Data for this exercise
(** * Native comment merge for DOCX packages: model and verification

    Shallow embedding of [lib/comment-merge.ts] (the merge engine behind
    [mergeDocxAddNativeCommentsInPlace]) and proofs of the properties the
    design document states about it.

    Conventions of the model.
    - A JavaScript string is the list of its UTF-16 code units ([list N]);
      [js "abc"] writes an ASCII literal.
    - A finite JavaScript number that holds an integer is the [Z] it
      holds; an array index or a length is a [nat].  The numbers the
      program computes are doubles: [parseInt] and [n + 1] round to 53
      significant bits ([roundToDouble]), and [String] writes exponent
      notation from 10^21 on.
    - A DOM node is a finite tree; an XML document is its document
      element.  The array [paragraphs] is the list of the [w:p] elements
      it holds, and a record mutates the element at its index.  A [w:p]
      nested in another [w:p], as in a text box, is one DOM object
      reachable from two entries of the array; the list of the model
      holds separate trees, so what is proved of the paragraphs after a
      run is proved for documents without nested paragraphs
      ([noParagraphInside]).
    - [String.prototype.toLowerCase] and [fuzzball.partial_ratio] are not
      part of the program; they are parameters of the development. *)

From Stdlib Require Import ZArith NArith Lia Decimal DecimalPos.
From stdpp Require Import base gmap sets list strings sorting.

Local Open Scope Z_scope.

(* ================================================================== *)
(** ** JavaScript strings and numbers *)
(* ================================================================== *)

Module JS.

Abbreviation jsstring := (list N).

(** An ASCII literal as a JavaScript string. *)
Definition js (s : string) : jsstring :=
  map Ascii.N_of_ascii (String.list_ascii_of_string s).

(** The regular expression class [\s]: WhiteSpace and LineTerminator of
    ECMAScript. *)
Definition isSpace (c : N) : bool :=
  ((9 <=? c) && (c <=? 13) || (c =? 32) || (c =? 160) || (c =? 5760)
   || (8192 <=? c) && (c <=? 8202) || (c =? 8232) || (c =? 8233)
   || (c =? 8239) || (c =? 8287) || (c =? 12288) || (c =? 65279))%N.

Definition isDigit (c : N) : bool := ((48 <=? c) && (c <=? 57))%N.

Fixpoint trimStart (s : jsstring) : jsstring :=
  match s with
  | [] => []
  | c :: s' => if isSpace c then trimStart s' else s
  end.

Definition trimEnd (s : jsstring) : jsstring := reverse (trimStart (reverse s)).

(** [s.trim()] *)
Definition trim (s : jsstring) : jsstring := trimEnd (trimStart s).

(** [s.replace(/\s+/g, " ")]; [inRun] tells that the previous code unit
    belonged to the whitespace run being replaced. *)
Fixpoint replaceSpaceRuns (s : jsstring) (inRun : bool) : jsstring :=
  match s with
  | [] => []
  | c :: s' =>
      if isSpace c
      then (if inRun then replaceSpaceRuns s' true
            else 32%N :: replaceSpaceRuns s' true)
      else c :: replaceSpaceRuns s' false
  end.

Fixpoint startsWith (needle hay : jsstring) : bool :=
  match needle, hay with
  | [], _ => true
  | _ :: _, [] => false
  | n :: ns, h :: hs => (n =? h)%N && startsWith ns hs
  end.

Fixpoint indexOf_from (hay needle : jsstring) (i : nat) : Z :=
  if startsWith needle hay then Z.of_nat i
  else match hay with
       | [] => -1
       | _ :: hay' => indexOf_from hay' needle (S i)
       end.

(** [hay.indexOf(needle)] *)
Definition indexOf (hay needle : jsstring) : Z := indexOf_from hay needle 0.

(** [hay.includes(needle)] *)
Definition includes (hay needle : jsstring) : bool := 0 <=? indexOf hay needle.

(** [s.slice(a, b)] for [0 <= a <= b]. *)
Definition slice (s : jsstring) (a b : nat) : jsstring :=
  take (b - a)%nat (drop a s).

(** [arr[i]] for a number [i]: [None] stands for [undefined]. *)
Definition at_index {A} (arr : list A) (i : Z) : option A :=
  if i <? 0 then None else arr !! Z.to_nat i.

(** Truthiness of a string. *)
Definition nonEmpty (s : jsstring) : bool :=
  match s with [] => false | _ => true end.

(** *** Numbers and decimal numerals

    The numbers of the program hold integers: comment identifiers and
    the numeric suffixes of relationship identifiers. A JavaScript
    number is a double: an integer below 2^53 in absolute value is
    itself, a greater one is rounded to 53 significant bits, and from
    2^1024 on it is an infinity. A finite number that holds an integer
    is written as the [Z] it holds; the two zeros are one [0], since the
    program only compares such numbers and prints them, and both zeros
    print as [0]. *)

(** The double nearest to the integer [z], ties to the even mantissa,
    for a result that is finite. *)
Definition roundToDouble (z : Z) : Z :=
  let a := Z.abs z in
  if a <? 2 ^ 53 then z
  else
    let e := Z.log2 a - 52 in
    let m := Z.shiftr a e in
    let r := a - Z.shiftl m e in
    let half := Z.shiftl 1 (e - 1) in
    let m' := if (half <? r) || ((r =? half) && Z.odd m) then m + 1 else m in
    Z.sgn z * Z.shiftl m' e.

Inductive JsNumber :=
| NaN
| PosInfinity
| NegInfinity
| Finite (z : Z).

(** The number that holds the integer [v]. *)
Definition toNumber (v : Z) : JsNumber :=
  let d := roundToDouble v in
  if 2 ^ 1024 <=? d then PosInfinity
  else if d <=? - 2 ^ 1024 then NegInfinity
  else Finite d.

(** [n + 1] for a finite number [n]; the sum of a double and 1 is
    finite. *)
Definition addOne (n : Z) : Z := roundToDouble (n + 1).

(** [s] without the zeros it begins with. *)
Fixpoint trimZeros (s : jsstring) : jsstring :=
  match s with
  | 48%N :: s' => trimZeros s'
  | _ => s
  end.

Fixpoint uint_units (d : Decimal.uint) : jsstring :=
  match d with
  | Nil => []
  | D0 d => 48%N :: uint_units d
  | D1 d => 49%N :: uint_units d
  | D2 d => 50%N :: uint_units d
  | D3 d => 51%N :: uint_units d
  | D4 d => 52%N :: uint_units d
  | D5 d => 53%N :: uint_units d
  | D6 d => 54%N :: uint_units d
  | D7 d => 55%N :: uint_units d
  | D8 d => 56%N :: uint_units d
  | D9 d => 57%N :: uint_units d
  end.

(** The decimal numeral of the integer [z]. *)
Definition decimalOf (z : Z) : jsstring :=
  match Z.to_int z with
  | Decimal.Pos d => uint_units d
  | Decimal.Neg d => 45%N :: uint_units d
  end.

(** The integer of fewest significant decimal digits that rounds to the
    double [a], the nearest to [a] when two have as few, tried with [k]
    digits and more; [digits] is the number of decimal digits of [a]. *)
Fixpoint shortestDecimal (fuel k : nat) (a : Z) (digits : nat) : Z :=
  match fuel with
  | O => a
  | S fuel' =>
      let p := 10 ^ Z.of_nat (digits - k) in
      let lo := a / p * p in
      let hi := lo + p in
      let okLo := roundToDouble lo =? a in
      let okHi := roundToDouble hi =? a in
      if okLo && okHi
      then (if (a - lo <? hi - a) || ((a - lo =? hi - a) && Z.even (a / p))
            then lo else hi)
      else if okLo then lo
      else if okHi then hi
      else shortestDecimal fuel' (S k) a digits
  end.

(** [String(a)] for a double [a] that holds an integer from 10^21 on:
    the digits of the shortest decimal, a point after the first when
    there are more, and the exponent. *)
Definition exponentNotation (a : Z) : jsstring :=
  let v := shortestDecimal 17 1 a (length (decimalOf a)) in
  let numeral := decimalOf v in
  let significant := reverse (trimZeros (reverse numeral)) in
  let exponent := decimalOf (Z.of_nat (length numeral - 1)) in
  match significant with
  | [] => []
  | d :: [] => d :: 101%N :: 43%N :: exponent
  | d :: more => d :: 46%N :: more ++ 101%N :: 43%N :: exponent
  end.

(** [String(z)] for a number that holds the integer [z]. *)
Definition String_of (z : Z) : jsstring :=
  if Z.abs z <? 10 ^ 21 then decimalOf z
  else if z <? 0 then 45%N :: exponentNotation (- z)
  else exponentNotation z.

(** Value of the longest prefix of decimal digits, read left to right. *)
Fixpoint parseDigits (s : jsstring) (acc : Z) : Z :=
  match s with
  | [] => acc
  | c :: s' =>
      if isDigit c then parseDigits s' (10 * acc + Z.of_N (c - 48)) else acc
  end.

(** [Number.parseInt(s, 10)]: the number that holds the integer the
    digits write, rounded as engines round it. *)
Definition parseInt10 (s : jsstring) : JsNumber :=
  let s1 := trimStart s in
  let '(sign, s2) :=
    match s1 with
    | 45%N :: r => (-1, r)
    | 43%N :: r => (1, r)
    | _ => (1, s1)
    end in
  match s2 with
  | c :: _ => if isDigit c then toNumber (sign * parseDigits s2 0) else NaN
  | [] => NaN
  end.

End JS.
Import JS.

(* ================================================================== *)
(** ** The DOM fragment the merge uses *)
(* ================================================================== *)

Module Dom.

(** An attribute; the empty [attrNamespaceURI] stands for [null]. *)
Record Attr := mkAttr {
  attrNamespaceURI : string;
  attrPrefix : string;
  attrLocalName : string;
  attrValue : jsstring
}.

(** A node: an element, a text node, or a node of another type (an XML
    comment or a processing instruction). The empty [namespaceURI] and
    the empty prefix stand for [null]. *)
#[warnings="-register-all"]
Inductive Node :=
| Element (namespaceURI prefix localName : string)
          (attributes : list Attr) (childNodes : list Node)
| TextNode (data : jsstring)
| OtherNode (data : jsstring).

Definition qualifiedName (pre loc : string) : string :=
  if String.eqb pre "" then loc else (pre +:+ ":" +:+ loc)%string.

Definition isElement (n : Node) : bool :=
  match n with Element _ _ _ _ _ => true | _ => false end.

(** [n.nodeType === Node.ELEMENT_NODE && n.namespaceURI === ns && n.localName === loc] *)
Definition isElementNS (ns loc : string) (n : Node) : bool :=
  match n with
  | Element ns' _ loc' _ _ => String.eqb ns' ns && String.eqb loc' loc
  | _ => false
  end.

(** [n.tagName === qname] for an element [n]. *)
Definition hasTagName (qname : string) (n : Node) : bool :=
  match n with
  | Element _ pre loc _ _ => String.eqb (qualifiedName pre loc) qname
  | _ => false
  end.

Definition children (n : Node) : list Node :=
  match n with Element _ _ _ _ kids => kids | _ => [] end.

Definition setChildren (n : Node) (kids : list Node) : Node :=
  match n with
  | Element ns pre loc attrs _ => Element ns pre loc attrs kids
  | _ => n
  end.

(** The elements of the subtree of [n] in document order, [n] first
    when it is an element. *)
Fixpoint subtreeElements (n : Node) : list Node :=
  match n with
  | Element _ _ _ _ kids => n :: flat_map subtreeElements kids
  | _ => []
  end.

Exercise prompt
Scan the records above for the lines holding "let hi := lo + p in" and "let numeral := decimalOf v in". Transcribe those two and every line between them word for word, and no others.

Answer for the task
      let hi := lo + p in
      let okLo := roundToDouble lo =? a in
      let okHi := roundToDouble hi =? a in
      if okLo && okHi
      then (if (a - lo <? hi - a) || ((a - lo =? hi - a) && Z.even (a / p))
            then lo else hi)
      else if okLo then lo
      else if okHi then hi
      else shortestDecimal fuel' (S k) a digits
  end.

(** [String(a)] for a double [a] that holds an integer from 10^21 on:
    the digits of the shortest decimal, a point after the first when
    there are more, and the exponent. *)
Definition exponentNotation (a : Z) : jsstring :=
  let v := shortestDecimal 17 1 a (length (decimalOf a)) in
  let numeral := decimalOf v in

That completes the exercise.